Material provided:

+ + + + + + +

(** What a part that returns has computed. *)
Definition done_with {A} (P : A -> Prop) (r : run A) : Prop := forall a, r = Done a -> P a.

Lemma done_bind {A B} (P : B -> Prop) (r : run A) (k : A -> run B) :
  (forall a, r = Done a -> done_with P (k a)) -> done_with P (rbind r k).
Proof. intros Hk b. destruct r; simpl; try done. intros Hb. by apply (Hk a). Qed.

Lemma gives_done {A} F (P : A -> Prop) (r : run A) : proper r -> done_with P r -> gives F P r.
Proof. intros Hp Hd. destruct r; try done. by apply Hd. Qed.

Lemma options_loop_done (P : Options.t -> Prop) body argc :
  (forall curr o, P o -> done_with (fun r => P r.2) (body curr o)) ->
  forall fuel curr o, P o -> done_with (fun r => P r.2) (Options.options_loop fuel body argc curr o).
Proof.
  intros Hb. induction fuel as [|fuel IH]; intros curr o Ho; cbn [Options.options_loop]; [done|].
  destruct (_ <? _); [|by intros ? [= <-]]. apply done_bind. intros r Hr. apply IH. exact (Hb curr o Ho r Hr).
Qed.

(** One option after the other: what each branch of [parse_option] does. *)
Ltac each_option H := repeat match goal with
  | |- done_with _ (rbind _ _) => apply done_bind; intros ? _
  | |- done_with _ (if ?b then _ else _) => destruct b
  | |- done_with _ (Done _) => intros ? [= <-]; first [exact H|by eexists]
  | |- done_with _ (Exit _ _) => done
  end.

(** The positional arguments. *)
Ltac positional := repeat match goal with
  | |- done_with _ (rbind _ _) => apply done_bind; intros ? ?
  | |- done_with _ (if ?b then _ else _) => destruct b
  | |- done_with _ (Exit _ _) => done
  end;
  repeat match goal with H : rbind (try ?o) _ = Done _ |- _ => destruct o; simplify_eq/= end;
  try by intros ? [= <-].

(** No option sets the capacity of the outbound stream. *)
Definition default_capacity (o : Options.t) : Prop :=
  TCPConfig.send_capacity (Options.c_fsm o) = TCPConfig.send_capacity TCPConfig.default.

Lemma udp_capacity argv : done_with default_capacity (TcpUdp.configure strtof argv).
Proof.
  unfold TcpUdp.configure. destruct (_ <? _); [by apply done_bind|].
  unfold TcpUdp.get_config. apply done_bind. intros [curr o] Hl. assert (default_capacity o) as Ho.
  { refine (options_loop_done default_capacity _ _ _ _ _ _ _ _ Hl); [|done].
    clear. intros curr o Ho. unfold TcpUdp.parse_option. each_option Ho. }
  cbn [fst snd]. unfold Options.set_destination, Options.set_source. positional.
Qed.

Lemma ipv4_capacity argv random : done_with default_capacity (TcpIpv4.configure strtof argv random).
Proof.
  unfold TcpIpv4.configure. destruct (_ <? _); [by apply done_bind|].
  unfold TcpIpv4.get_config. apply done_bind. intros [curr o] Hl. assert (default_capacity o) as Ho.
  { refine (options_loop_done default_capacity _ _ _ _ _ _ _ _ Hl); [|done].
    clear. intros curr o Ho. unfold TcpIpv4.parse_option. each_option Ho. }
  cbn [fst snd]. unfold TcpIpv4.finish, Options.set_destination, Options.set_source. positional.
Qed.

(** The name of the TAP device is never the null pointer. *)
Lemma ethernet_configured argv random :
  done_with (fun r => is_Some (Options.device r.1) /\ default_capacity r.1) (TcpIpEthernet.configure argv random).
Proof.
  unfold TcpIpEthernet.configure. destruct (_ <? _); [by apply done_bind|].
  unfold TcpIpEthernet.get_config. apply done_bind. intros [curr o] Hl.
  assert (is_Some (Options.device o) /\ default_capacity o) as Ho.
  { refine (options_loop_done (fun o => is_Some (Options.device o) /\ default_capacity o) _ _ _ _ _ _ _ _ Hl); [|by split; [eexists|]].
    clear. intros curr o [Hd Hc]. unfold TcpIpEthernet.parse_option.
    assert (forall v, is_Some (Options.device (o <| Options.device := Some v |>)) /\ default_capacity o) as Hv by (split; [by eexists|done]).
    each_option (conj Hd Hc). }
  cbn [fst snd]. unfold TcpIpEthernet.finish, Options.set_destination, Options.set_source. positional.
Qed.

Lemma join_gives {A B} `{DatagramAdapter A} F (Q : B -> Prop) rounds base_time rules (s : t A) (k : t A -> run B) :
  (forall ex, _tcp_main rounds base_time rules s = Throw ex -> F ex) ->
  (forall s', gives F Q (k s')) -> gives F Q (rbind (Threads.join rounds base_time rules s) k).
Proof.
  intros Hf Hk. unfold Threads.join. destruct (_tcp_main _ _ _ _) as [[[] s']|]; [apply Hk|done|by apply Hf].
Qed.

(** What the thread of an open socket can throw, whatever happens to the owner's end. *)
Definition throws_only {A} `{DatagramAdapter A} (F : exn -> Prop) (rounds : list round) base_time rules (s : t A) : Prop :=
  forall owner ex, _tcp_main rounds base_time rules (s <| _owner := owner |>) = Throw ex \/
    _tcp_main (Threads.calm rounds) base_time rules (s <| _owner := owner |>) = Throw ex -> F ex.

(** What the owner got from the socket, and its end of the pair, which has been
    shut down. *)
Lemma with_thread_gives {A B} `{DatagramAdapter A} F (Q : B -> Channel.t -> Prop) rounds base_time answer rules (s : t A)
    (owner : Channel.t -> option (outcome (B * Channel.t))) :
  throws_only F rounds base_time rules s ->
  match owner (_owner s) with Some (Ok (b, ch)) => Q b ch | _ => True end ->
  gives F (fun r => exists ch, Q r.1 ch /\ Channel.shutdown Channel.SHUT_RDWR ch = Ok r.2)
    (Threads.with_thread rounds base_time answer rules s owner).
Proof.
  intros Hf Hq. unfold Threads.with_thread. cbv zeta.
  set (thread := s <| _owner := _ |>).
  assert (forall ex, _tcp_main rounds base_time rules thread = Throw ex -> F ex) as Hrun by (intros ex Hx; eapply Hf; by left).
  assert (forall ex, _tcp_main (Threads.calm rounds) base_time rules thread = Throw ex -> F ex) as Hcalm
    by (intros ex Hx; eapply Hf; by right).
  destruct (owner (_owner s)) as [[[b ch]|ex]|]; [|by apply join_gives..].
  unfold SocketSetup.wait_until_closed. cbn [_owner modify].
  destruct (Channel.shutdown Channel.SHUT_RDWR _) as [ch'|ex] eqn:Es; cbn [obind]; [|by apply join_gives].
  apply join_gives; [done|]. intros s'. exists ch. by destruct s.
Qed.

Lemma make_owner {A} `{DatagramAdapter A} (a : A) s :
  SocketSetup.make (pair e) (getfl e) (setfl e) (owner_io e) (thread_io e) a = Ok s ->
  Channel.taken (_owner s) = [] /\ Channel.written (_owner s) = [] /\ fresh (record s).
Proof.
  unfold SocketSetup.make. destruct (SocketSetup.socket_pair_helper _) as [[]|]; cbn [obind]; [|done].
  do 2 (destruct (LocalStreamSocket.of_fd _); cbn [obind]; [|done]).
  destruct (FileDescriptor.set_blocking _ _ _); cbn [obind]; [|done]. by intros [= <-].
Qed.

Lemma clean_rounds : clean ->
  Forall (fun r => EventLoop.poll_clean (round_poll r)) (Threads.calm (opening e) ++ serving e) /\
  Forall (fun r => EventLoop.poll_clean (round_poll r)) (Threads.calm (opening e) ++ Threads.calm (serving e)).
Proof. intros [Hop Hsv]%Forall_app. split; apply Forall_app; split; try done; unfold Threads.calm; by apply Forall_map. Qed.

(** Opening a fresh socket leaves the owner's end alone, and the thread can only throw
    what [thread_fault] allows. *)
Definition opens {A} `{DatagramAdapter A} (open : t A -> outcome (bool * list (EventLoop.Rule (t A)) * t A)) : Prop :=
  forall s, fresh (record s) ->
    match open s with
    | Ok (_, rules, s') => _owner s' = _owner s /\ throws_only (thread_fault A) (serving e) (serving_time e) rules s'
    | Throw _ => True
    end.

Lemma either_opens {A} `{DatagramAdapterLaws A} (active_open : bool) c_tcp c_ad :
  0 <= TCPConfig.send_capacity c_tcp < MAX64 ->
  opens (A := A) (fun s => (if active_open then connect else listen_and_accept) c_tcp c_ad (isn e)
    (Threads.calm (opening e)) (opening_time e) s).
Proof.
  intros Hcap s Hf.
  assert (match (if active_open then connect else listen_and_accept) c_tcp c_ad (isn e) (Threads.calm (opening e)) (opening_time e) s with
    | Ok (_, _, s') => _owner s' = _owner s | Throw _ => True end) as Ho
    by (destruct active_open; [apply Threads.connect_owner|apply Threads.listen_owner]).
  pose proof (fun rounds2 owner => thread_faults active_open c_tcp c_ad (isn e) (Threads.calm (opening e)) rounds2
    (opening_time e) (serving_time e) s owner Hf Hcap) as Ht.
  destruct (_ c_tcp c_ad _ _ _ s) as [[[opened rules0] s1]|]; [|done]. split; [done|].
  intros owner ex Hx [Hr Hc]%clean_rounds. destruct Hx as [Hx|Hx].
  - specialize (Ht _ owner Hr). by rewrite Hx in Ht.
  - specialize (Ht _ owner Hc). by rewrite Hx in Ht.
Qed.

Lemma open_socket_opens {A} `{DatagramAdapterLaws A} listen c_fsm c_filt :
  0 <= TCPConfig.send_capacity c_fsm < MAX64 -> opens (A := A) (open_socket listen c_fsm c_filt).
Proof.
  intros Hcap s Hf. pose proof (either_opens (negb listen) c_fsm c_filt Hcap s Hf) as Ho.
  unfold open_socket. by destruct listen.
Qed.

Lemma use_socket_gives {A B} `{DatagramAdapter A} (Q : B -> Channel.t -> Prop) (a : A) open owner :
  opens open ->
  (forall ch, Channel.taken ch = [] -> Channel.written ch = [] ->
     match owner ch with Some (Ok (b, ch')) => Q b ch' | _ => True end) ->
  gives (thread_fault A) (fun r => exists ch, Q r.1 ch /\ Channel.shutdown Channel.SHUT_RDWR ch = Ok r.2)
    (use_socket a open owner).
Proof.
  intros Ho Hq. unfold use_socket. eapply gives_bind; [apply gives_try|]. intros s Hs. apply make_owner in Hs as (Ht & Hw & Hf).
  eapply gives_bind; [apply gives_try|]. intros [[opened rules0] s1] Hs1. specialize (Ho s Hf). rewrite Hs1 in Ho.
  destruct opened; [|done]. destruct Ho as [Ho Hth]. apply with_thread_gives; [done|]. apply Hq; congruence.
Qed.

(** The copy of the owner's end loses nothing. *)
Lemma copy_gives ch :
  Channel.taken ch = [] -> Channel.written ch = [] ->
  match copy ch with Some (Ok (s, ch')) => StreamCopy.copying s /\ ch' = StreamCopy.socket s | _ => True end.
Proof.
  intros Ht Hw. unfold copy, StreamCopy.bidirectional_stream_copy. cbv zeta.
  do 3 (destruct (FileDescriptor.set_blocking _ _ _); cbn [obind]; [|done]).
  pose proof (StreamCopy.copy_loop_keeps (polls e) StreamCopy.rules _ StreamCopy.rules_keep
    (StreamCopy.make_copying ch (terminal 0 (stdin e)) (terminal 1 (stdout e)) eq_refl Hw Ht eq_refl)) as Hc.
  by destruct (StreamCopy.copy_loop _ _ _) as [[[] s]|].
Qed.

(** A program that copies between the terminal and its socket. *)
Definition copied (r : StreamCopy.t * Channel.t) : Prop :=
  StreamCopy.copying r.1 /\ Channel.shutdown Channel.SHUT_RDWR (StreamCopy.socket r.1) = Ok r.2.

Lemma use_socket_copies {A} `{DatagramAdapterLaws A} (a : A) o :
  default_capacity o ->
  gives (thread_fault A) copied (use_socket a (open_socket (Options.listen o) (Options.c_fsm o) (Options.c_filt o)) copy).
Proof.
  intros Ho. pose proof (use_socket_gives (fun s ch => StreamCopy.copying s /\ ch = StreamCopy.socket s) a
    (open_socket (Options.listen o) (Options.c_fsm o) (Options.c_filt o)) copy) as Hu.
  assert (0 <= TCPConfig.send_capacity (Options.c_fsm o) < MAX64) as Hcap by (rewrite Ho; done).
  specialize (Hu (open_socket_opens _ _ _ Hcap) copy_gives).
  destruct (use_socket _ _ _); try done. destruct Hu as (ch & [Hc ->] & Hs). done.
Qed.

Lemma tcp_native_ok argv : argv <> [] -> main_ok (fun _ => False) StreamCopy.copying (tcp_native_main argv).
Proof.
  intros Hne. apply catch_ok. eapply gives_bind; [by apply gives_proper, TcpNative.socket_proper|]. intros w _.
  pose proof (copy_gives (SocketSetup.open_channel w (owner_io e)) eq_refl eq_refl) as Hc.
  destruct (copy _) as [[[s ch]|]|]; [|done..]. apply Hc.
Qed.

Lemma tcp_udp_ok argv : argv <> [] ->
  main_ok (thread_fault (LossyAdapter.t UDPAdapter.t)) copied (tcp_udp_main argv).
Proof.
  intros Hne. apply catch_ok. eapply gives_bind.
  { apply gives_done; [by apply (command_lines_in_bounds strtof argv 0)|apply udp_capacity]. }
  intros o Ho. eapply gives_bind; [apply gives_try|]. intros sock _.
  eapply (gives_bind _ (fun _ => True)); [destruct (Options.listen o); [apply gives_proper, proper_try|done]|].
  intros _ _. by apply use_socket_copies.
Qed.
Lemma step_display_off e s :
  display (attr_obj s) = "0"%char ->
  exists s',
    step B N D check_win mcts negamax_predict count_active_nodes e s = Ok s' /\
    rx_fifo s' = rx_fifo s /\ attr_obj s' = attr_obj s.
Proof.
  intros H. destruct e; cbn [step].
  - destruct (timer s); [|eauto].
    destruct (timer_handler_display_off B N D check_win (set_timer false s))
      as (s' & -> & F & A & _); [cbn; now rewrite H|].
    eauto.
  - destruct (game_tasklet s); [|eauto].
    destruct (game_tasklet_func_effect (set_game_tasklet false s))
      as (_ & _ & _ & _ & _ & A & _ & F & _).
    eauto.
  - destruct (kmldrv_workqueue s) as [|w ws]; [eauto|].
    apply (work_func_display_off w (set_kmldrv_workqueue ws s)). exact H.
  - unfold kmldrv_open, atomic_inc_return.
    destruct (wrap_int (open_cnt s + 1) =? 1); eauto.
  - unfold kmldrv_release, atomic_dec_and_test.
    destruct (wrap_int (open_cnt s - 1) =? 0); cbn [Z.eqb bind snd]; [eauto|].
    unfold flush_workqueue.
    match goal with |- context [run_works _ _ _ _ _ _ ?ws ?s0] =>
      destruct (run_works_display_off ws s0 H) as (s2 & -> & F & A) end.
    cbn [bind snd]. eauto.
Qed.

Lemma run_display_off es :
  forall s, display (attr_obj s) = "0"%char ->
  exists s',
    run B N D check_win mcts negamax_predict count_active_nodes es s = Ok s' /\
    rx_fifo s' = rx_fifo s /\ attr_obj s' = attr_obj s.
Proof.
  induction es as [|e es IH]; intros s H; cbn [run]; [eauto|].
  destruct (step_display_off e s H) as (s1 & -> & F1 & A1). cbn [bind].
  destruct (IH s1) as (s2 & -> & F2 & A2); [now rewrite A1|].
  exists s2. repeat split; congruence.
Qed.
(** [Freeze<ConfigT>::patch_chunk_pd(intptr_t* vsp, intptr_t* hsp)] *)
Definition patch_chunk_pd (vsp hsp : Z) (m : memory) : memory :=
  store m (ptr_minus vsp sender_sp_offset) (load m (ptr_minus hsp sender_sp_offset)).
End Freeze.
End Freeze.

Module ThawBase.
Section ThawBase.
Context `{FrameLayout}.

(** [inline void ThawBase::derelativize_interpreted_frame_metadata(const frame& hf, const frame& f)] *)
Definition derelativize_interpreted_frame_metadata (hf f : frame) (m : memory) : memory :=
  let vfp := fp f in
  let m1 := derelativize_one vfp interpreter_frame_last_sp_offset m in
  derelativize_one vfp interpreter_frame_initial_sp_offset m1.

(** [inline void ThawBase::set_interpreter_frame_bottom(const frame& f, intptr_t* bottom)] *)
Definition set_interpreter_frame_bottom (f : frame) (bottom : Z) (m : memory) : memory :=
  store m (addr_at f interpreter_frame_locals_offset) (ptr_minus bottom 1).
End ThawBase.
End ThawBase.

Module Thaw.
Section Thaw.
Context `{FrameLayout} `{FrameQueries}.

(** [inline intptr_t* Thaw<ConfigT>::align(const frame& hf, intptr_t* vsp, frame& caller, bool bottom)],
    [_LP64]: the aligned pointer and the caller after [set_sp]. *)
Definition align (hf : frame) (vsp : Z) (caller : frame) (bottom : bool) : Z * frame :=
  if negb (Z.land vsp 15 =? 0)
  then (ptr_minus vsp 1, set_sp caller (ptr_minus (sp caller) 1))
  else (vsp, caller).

+ + + + + + +

Your answer should be the exact lines above from the one with "- destruct (timer s); [|eauto]." through the one with "destruct (game_tasklet_func_effect (set_game_tasklet", both included, and nothing besides.

  - destruct (timer s); [|eauto].
    destruct (timer_handler_display_off B N D check_win (set_timer false s))
      as (s' & -> & F & A & _); [cbn; now rewrite H|].
    eauto.
  - destruct (game_tasklet s); [|eauto].
    destruct (game_tasklet_func_effect (set_game_tasklet false s))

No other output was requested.